#### ASSIGNED TASK
Please reproduce the entries below exactly, starting at the first line and ending with the line that holds "st_modify (set_gasRemaining (msg_GasLimit".

#### Collection entries
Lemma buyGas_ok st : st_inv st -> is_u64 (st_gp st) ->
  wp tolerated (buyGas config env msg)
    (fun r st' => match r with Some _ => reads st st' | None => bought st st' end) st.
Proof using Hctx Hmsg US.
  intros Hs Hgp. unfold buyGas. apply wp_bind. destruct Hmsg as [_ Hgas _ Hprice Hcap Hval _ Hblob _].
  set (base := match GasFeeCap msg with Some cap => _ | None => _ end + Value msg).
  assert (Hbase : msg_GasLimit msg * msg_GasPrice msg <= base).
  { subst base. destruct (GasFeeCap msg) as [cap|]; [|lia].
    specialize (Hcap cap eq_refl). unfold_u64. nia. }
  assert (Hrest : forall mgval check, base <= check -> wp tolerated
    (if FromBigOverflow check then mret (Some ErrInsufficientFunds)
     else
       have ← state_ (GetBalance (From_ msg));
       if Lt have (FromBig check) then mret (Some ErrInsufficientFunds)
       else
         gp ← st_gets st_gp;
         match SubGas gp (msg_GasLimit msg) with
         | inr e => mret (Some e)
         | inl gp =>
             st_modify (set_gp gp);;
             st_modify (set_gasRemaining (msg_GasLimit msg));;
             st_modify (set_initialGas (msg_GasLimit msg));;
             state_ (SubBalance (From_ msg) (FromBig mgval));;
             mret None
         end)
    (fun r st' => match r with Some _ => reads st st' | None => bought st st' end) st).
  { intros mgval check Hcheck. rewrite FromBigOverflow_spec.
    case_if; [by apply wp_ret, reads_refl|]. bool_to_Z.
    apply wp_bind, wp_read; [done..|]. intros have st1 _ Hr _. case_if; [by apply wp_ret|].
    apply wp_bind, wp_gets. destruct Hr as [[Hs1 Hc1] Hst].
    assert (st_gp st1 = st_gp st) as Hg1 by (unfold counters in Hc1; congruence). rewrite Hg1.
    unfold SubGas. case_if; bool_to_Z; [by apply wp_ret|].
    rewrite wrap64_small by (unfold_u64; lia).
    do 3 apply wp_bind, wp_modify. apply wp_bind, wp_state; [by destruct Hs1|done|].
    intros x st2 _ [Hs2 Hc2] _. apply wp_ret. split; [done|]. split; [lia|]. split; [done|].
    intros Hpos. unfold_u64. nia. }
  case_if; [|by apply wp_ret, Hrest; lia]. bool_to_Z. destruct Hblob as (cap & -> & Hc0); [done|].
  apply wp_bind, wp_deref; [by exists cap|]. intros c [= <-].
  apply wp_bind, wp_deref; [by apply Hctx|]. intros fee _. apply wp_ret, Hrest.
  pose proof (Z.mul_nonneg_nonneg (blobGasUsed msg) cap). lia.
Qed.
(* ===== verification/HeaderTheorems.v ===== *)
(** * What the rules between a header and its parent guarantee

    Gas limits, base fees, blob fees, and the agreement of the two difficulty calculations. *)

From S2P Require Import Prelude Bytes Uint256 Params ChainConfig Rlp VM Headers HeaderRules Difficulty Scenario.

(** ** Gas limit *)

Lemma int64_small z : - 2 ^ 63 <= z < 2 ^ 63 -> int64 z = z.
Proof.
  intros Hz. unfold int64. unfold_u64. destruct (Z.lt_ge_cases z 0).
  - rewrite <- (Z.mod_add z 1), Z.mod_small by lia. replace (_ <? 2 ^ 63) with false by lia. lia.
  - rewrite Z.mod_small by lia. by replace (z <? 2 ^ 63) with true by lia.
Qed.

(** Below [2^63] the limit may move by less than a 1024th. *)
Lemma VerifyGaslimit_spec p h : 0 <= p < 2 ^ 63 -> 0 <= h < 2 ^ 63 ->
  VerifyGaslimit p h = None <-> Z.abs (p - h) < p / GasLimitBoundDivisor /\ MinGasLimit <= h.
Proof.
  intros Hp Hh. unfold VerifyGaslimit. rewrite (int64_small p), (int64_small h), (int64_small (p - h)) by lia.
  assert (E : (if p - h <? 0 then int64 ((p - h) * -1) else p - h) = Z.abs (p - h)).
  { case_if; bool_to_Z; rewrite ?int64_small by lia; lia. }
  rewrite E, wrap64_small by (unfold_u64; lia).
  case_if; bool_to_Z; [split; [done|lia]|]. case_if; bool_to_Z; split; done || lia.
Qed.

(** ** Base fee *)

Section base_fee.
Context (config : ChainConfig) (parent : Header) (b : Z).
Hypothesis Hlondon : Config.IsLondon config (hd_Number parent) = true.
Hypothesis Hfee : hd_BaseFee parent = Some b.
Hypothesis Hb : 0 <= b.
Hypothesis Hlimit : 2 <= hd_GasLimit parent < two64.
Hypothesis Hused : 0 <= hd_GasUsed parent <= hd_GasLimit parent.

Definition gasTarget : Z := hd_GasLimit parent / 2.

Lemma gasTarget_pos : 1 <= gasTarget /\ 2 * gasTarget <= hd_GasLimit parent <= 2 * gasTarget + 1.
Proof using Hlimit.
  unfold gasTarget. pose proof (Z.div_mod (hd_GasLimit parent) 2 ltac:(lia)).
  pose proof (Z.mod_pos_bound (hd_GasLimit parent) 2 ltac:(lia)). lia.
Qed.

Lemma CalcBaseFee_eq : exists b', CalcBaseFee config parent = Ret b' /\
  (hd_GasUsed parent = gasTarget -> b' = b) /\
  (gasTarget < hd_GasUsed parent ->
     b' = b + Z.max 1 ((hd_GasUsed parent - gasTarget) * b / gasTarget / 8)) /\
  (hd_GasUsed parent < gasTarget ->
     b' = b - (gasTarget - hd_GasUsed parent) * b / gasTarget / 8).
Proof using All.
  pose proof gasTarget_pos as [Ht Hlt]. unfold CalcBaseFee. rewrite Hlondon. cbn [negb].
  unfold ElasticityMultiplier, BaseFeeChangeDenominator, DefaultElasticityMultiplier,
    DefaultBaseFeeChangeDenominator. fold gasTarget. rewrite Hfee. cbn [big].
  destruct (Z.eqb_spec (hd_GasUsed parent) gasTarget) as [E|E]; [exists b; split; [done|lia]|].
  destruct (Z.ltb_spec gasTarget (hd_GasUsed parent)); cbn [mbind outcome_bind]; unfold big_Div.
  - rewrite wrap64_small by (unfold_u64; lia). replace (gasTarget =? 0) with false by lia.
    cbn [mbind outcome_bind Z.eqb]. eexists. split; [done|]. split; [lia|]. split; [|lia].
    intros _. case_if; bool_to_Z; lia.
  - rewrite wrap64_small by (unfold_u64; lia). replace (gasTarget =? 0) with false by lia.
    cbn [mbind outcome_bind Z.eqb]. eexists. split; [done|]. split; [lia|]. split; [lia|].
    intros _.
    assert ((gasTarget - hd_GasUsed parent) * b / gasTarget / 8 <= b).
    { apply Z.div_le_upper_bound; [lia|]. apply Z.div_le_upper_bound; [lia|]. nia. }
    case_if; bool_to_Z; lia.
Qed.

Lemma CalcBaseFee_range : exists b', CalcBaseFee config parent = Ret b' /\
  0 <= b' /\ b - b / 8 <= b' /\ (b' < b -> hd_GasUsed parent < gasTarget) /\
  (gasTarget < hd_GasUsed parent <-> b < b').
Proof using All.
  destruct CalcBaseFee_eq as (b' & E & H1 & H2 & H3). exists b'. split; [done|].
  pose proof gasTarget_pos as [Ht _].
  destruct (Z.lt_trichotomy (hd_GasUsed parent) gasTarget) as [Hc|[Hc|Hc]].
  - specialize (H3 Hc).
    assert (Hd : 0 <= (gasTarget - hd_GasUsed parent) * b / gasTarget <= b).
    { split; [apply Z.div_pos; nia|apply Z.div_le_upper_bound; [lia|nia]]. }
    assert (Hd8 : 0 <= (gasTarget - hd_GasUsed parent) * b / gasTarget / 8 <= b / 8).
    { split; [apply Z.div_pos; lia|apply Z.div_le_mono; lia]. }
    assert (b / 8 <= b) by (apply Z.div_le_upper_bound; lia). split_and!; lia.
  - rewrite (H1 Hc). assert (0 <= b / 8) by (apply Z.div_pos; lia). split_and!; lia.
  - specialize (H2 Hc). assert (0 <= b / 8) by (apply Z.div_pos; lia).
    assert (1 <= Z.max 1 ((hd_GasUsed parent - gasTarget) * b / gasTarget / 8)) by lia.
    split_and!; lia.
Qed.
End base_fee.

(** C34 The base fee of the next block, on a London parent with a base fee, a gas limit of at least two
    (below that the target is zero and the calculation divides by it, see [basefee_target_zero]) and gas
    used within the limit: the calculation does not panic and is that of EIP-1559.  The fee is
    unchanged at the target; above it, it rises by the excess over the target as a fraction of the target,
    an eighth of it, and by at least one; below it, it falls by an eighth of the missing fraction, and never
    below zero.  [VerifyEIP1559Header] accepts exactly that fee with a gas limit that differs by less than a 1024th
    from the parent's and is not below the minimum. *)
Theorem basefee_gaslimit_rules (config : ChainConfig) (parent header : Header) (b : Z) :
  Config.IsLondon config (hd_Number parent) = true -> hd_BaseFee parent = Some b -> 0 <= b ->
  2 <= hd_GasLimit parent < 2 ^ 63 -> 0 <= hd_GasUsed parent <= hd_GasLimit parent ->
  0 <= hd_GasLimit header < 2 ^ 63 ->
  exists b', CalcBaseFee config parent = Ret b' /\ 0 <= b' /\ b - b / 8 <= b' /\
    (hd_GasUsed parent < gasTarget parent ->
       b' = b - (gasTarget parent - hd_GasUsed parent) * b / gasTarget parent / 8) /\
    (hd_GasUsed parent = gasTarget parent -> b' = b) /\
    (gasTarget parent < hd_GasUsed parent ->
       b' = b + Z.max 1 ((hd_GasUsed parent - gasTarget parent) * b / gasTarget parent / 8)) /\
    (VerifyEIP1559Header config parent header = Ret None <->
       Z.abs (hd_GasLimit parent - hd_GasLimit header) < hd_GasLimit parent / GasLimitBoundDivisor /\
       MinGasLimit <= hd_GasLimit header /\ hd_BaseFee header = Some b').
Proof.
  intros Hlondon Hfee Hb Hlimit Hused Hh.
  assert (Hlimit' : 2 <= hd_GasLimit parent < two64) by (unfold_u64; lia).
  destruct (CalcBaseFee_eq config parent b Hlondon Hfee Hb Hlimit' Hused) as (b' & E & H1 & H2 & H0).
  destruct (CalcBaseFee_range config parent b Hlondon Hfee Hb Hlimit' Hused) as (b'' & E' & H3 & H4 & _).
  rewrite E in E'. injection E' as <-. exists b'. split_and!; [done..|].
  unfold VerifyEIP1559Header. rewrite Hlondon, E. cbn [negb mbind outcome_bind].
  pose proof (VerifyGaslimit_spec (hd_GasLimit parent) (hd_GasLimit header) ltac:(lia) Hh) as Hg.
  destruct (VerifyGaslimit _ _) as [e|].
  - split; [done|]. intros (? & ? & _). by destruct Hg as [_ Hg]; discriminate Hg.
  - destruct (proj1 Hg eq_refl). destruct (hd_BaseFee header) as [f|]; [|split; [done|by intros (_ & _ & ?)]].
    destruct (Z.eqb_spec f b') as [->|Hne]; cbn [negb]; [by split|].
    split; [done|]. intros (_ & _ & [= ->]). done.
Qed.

#### OUTPUT BELOW
Lemma buyGas_ok st : st_inv st -> is_u64 (st_gp st) ->
  wp tolerated (buyGas config env msg)
    (fun r st' => match r with Some _ => reads st st' | None => bought st st' end) st.
Proof using Hctx Hmsg US.
  intros Hs Hgp. unfold buyGas. apply wp_bind. destruct Hmsg as [_ Hgas _ Hprice Hcap Hval _ Hblob _].
  set (base := match GasFeeCap msg with Some cap => _ | None => _ end + Value msg).
  assert (Hbase : msg_GasLimit msg * msg_GasPrice msg <= base).
  { subst base. destruct (GasFeeCap msg) as [cap|]; [|lia].
    specialize (Hcap cap eq_refl). unfold_u64. nia. }
  assert (Hrest : forall mgval check, base <= check -> wp tolerated
    (if FromBigOverflow check then mret (Some ErrInsufficientFunds)
     else
       have ← state_ (GetBalance (From_ msg));
       if Lt have (FromBig check) then mret (Some ErrInsufficientFunds)
       else
         gp ← st_gets st_gp;
         match SubGas gp (msg_GasLimit msg) with
         | inr e => mret (Some e)
         | inl gp =>
             st_modify (set_gp gp);;
             st_modify (set_gasRemaining (msg_GasLimit msg));;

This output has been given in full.